PROGRESSI A VISTA D’OCCHIO – I miglioramenti in termini di tempo sul giro galvanizzano un po’ tutti. Entusiasta è il neofita che gli pneumatici in pista non ce li aveva mai messi e scopre la differenza enorme che c’è tra un’andatura stradale – seppur veloce – e una guida pistaiola con la saponetta del ginocchio che curva dopo curva si consuma sull’asfalto. Soddisfatto è l’amatore più esperto, quello che in pista ci va abitualmente ma che quel secondo a giro fino a quel momento non era proprio mai riuscito a tirarlo giù.
L’istantanea di fine mattinata raffigura i box del paddock trasformati in temporary room per reidratarsi e ascoltare le analisi di fine turno degli istruttori sono un concentrato di adrenalina, stanchezza ed euforia.

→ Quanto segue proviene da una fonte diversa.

(** * Search-and-summary orchestration core of persona-pilot-service

    A shallow embedding of [src/services/elastic_service.py],
    [src/services/data_service.py] and the part of
    [src/services/ai/llm_service.py] they call, together with the
    properties of the specification that concern them; and of the job
    history of [src/handlers/async_job_handler.py] and the author
    identities of [src/models/insights_search_request.py].

    Python values are modelled as follows.
    - [str] is a list of Unicode code points ([N]); string literals of the
      source are written with [s2u].
    - [int] is [Z]; relevance scores (floats compared against the integer
      cutoff) are rationals [Q].
    - Documents are records, one per mapping ([ai_summary_cache_mappings],
      [insights_mappings]); a dict read from the store is the tagged union
      [Source].
    - The document store is a finite map from index names to finite maps
      from document ids to stored documents.
    - Coroutines are functions in a state-and-exception monad over the
      [World]; every collaborator call is recorded in the world's trace. *)

From Stdlib Require Import ZArith NArith QArith List String Ascii Bool Lia DecimalString.
From stdpp Require Import gmap list.
Import ListNotations.
Lemma strcasecmp_antisym (s1 s2 : string) :
  strcasecmp s2 s1 = - strcasecmp s1 s2.
Proof.
  revert s2. induction s1 as [| a r1 IH]; intros [| b r2]; simpl;
    change (tolower 0) with 0.
  - reflexivity.
  - destruct (tolower (byte_of b) =? 0) eqn:E0; lia.
  - destruct (tolower (byte_of a) =? 0) eqn:E0; lia.
  - destruct (tolower (byte_of a) =? 0) eqn:Ea;
      destruct (tolower (byte_of b) =? 0) eqn:Eb;
      destruct (tolower (byte_of a) =? tolower (byte_of b)) eqn:Eab;
      destruct (tolower (byte_of b) =? tolower (byte_of a)) eqn:Eba;
      try apply IH; lia.
Qed.

Lemma cmp_total (a b : string) : 0 < cmp a b -> cmp b a <= 0.
Proof. unfold cmp. rewrite (strcasecmp_antisym a b). lia. Qed.

Lemma strcasecmp_trans (s1 s2 s3 : string) :
  strcasecmp s1 s2 <= 0 -> strcasecmp s2 s3 <= 0 -> strcasecmp s1 s3 <= 0.
Proof.
  revert s2 s3. induction s1 as [| a r1 IH]; intros s2 s3.
  - intros _ _. simpl. pose proof (tolower_nonneg _ (peek_nonneg s3)). lia.
  - simpl.
    pose proof (tolower_nonneg _ (proj1 (byte_of_range a))) as Ha.
    pose proof (tolower_nonneg _ (peek_nonneg s3)) as H3.
    destruct (tolower (byte_of a) =? 0) eqn:Ea; [ lia | ].
    destruct s2 as [| b r2]; simpl.
    + change (tolower 0) with 0. rewrite Ea. lia.
    + pose proof (tolower_nonneg _ (proj1 (byte_of_range b))) as Hb.
      destruct (tolower (byte_of b) =? 0) eqn:Eb.
      * destruct (tolower (byte_of a) =? tolower (byte_of b)) eqn:Eab; lia.
      * destruct (tolower (byte_of a) =? tolower (byte_of b)) eqn:Eab;
          destruct (tolower (byte_of b) =? tolower (peek s3)) eqn:Eb3;
          destruct (tolower (byte_of a) =? tolower (peek s3)) eqn:Ea3;
          try lia.
        intros H12 H23. exact (IH _ _ H12 H23).
Qed.
(** * SimpleMediaServer: a shallow embedding of the request handlers

    The development follows the layout of the repository:

    - [modules/rate_limiter.py]  ->  [Module RateLimiter]
    - [settings/config.py]       ->  [Module ApiConfig]
    - [modules/functions.py]     ->  [Module Functions] (with the calendar
      arithmetic of the [datetime] library it relies on in [Module Datetime])
    - [services/database.py]     ->  [Module FilesTable]
    - [routes/file.py], [routes/delete.py], [routes/compression.py],
      [routes/upload.py]         ->  [Module Routes]

    Python exceptions are values of [exn]; a call either returns or raises
    ([result]).  Handlers are state transformers over the database table,
    the local file system and the list of detached asyncio tasks
    ([Module Server]).  A handler reads the clock once: [now] is the
    instant of the request, in microseconds since the epoch.
    [Module Scenario] is a small concrete server on which the statements
    are exercised. *)

From Stdlib Require Import ZArith Lia Bool Ascii String List Sorted.
From stdpp Require Import base option list gmap strings fin_maps pretty.

Local Open Scope string_scope.
Local Open Scope list_scope.
Local Open Scope Z_scope.

(** ** Exceptions and results *)

(** The exceptions the handlers can raise.  [HTTPException] carries the
    status code and the detail text; every other exception is a plain
    Python exception that the framework turns into a 500 response. *)
Inductive exn : Type :=
| HTTPException (status_code : Z) (detail : string)
| ValueError
| TypeError
| IndexError
| OverflowError
| AttributeError
| IntegrityError
| OSError.

Inductive result (A : Type) : Type :=
| Return (a : A)
| Raise (e : exn).

Arguments Return {A} a.
Arguments Raise {A} e.

(** Status code the client observes when a handler raises [e]. *)
Definition status_of_exn (e : exn) : Z :=
  match e with
  | HTTPException code _ => code
  | _ => 500
  end.

(** ** Python string operations used by the handlers *)

Module Str.

(** [needle in hay]. *)
Fixpoint contains (needle hay : string) : bool :=
  String.prefix needle hay
  || match hay with
     | EmptyString => false
     | String _ hay' => contains needle hay'
     end.

(** [s.split(sep)] for a one character separator: every occurrence of
    the separator cuts, empty pieces are kept. *)
Fixpoint split (sep : ascii) (s : string) : list string :=
  match s with
  | EmptyString => [EmptyString]
  | String c s' =>
      if Ascii.eqb c sep then EmptyString :: split sep s'
      else match split sep s' with
           | piece :: pieces => String c piece :: pieces
           | [] => [String c EmptyString]
           end
  end.

(** [l[i]] on a list: [IndexError] out of range. *)
Definition item {A} (l : list A) (i : nat) : result A :=
  match nth_error l i with
  | Some x => Return x
  | None => Raise IndexError
  end.

(** Truth value of a string: the empty string is falsy. *)
Definition truthy (s : string) : bool :=
  match s with
  | EmptyString => false
  | _ => true
  end.

End Str.

(** ** modules/rate_limiter.py *)

Module RateLimiter.

(** [time.time()] is read at microsecond resolution: timestamps are
    integers counting microseconds, and a window of [seconds] seconds
    spans [seconds * 1000000] of them. *)
Definition TICKS_PER_SECOND : Z := 1000000.

Record t : Type := mk {
  times : nat;
  seconds : Z;
  requests : gmap string (list Z)
}.

(** [RateLimiter(times, seconds)]: no client has a queue yet. *)
Definition __init__ (times : nat) (seconds : Z) : t :=
  mk times seconds ∅.

(** [self.requests[client_ip]] on the [defaultdict]: a missing client
    starts with an empty deque. *)
Definition queue_of (rl : t) (client_ip : string) : list Z :=
  default [] (requests rl !! client_ip).

(** The [while ... popleft()] loop: the head is dropped as long as it
    is at or before [now - seconds]. *)
Fixpoint drop_expired (cutoff : Z) (request_times : list Z) : list Z :=
  match request_times with
  | [] => []
  | head :: rest =>
      if head <=? cutoff then drop_expired cutoff rest else request_times
  end.

(** [deque.append] with [maxlen]: the new item goes to the right and
    items fall off the left end beyond the capacity. *)
Definition deque_append (maxlen : nat) (q : list Z) (x : Z) : list Z :=
  let q' := q ++ [x] in
  drop (length q' - maxlen)%nat q'.

Definition __call__ (rl : t) (client_ip : string) (current_time : Z)
  : result unit * t :=
  let request_times := queue_of rl client_ip in
  let request_times :=
    drop_expired (current_time - seconds rl * TICKS_PER_SECOND) request_times in
  if (times rl <=? length request_times)%nat then
    (Raise (HTTPException 429 "Too many requests"),
     mk (times rl) (seconds rl) (<[client_ip := request_times]> (requests rl)))
  else
    (Return tt,
     mk (times rl) (seconds rl)
        (<[client_ip := deque_append (times rl) request_times current_time]>
           (requests rl))).

(** A client's requests at the given times, one after the other. *)
Fixpoint run (rl : t) (client_ip : string) (clock : list Z)
  : list (result unit) * t :=
  match clock with
  | [] => ([], rl)
  | now :: clock' =>
      let '(r, rl') := __call__ rl client_ip now in
      let '(rs, rl'') := run rl' client_ip clock' in
      (r :: rs, rl'')
  end.

End RateLimiter.

(** ** settings/config.py *)

Module ApiConfig.

(** [os.getenv(name) or default]: an unset or empty variable falls back. *)
Definition getenv_or (value : option string) (fallback : string) : string :=
  match value with
  | Some v => if Str.truthy v then v else fallback
  | None => fallback
  end.

Record t : Type := mk {
  MASTER_KEY : string;
  BASE_URL : string
}.

Definition load (API_MASTER_KEY API_BASE_URL : option string) : t :=
  mk (getenv_or API_MASTER_KEY "master_key")
     (getenv_or API_BASE_URL "http://localhost:8000").

End ApiConfig.

(** ** The [datetime] values of the Python library

    [fetch_date] and the expiry checks are built on [datetime.datetime].
    The calendar arithmetic below follows the library's own algorithms
    ([_ymd2ord], [_ord2ymd]); an instant is a number of microseconds since
    1970-01-01T00:00:00 UTC. *)

Module Datetime.

(** [tzinfo = None] is a naive value; [Some off] an aware one whose UTC
    offset is [off] microseconds. *)
Record datetime : Type := mk {
  year : Z;
  month : Z;
  day : Z;
  hour : Z;
  minute : Z;
  second : Z;
  microsecond : Z;
  tzinfo : option Z
}.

La pausa è breve e scorre rapida, giusto il tempo di assumere quel migliaio di calorie bruciate in sella e poi è di nuovo pista. Il primo turno del pomeriggio, come ci confermano i fotografi del circuito che per tutta la giornata più di tutti hanno il polso delle “forze in campo”, è di solito un po’ sottotono, mentre il successivo è l’acme della giornata, quello che normalmente permette di spuntare il miglior tempo assoluto. Sarà così per molti, mentre chi scrive è tra quelli che, appagati dai progressi del mattino ed evidentemente non in possesso di una forma fisica adeguata, preferiscono mettere da parte il cronometro e provare invece a concentrarsi sugli interventi al proprio stile senza rischiare che la fatica giochi qualche brutto scherzo.
Per certi versi è un peccato, anche perché nelle ore centrali del pomeriggio il sole ha smesso di essere a picco regalando una temperatura esterna pressoché perfetta e di conseguenza un po’ più di sollievo sotto ai caschi e alle pesanti tute in pelle.
Il corso si avvia alla conclusione e non resta che tornare nel paddock e ricevere la pagella finale e il prestigioso attestato di partecipazione.
Per chi non ha perso la voglia e forza di dare gas ci sono ancora due turni di prove libere. Per tutti gli altri, la giornata termina qui, con una bella riserva di adrenalina e la voglia di mettere in pratica al più presto gli insegnamenti ricevuti.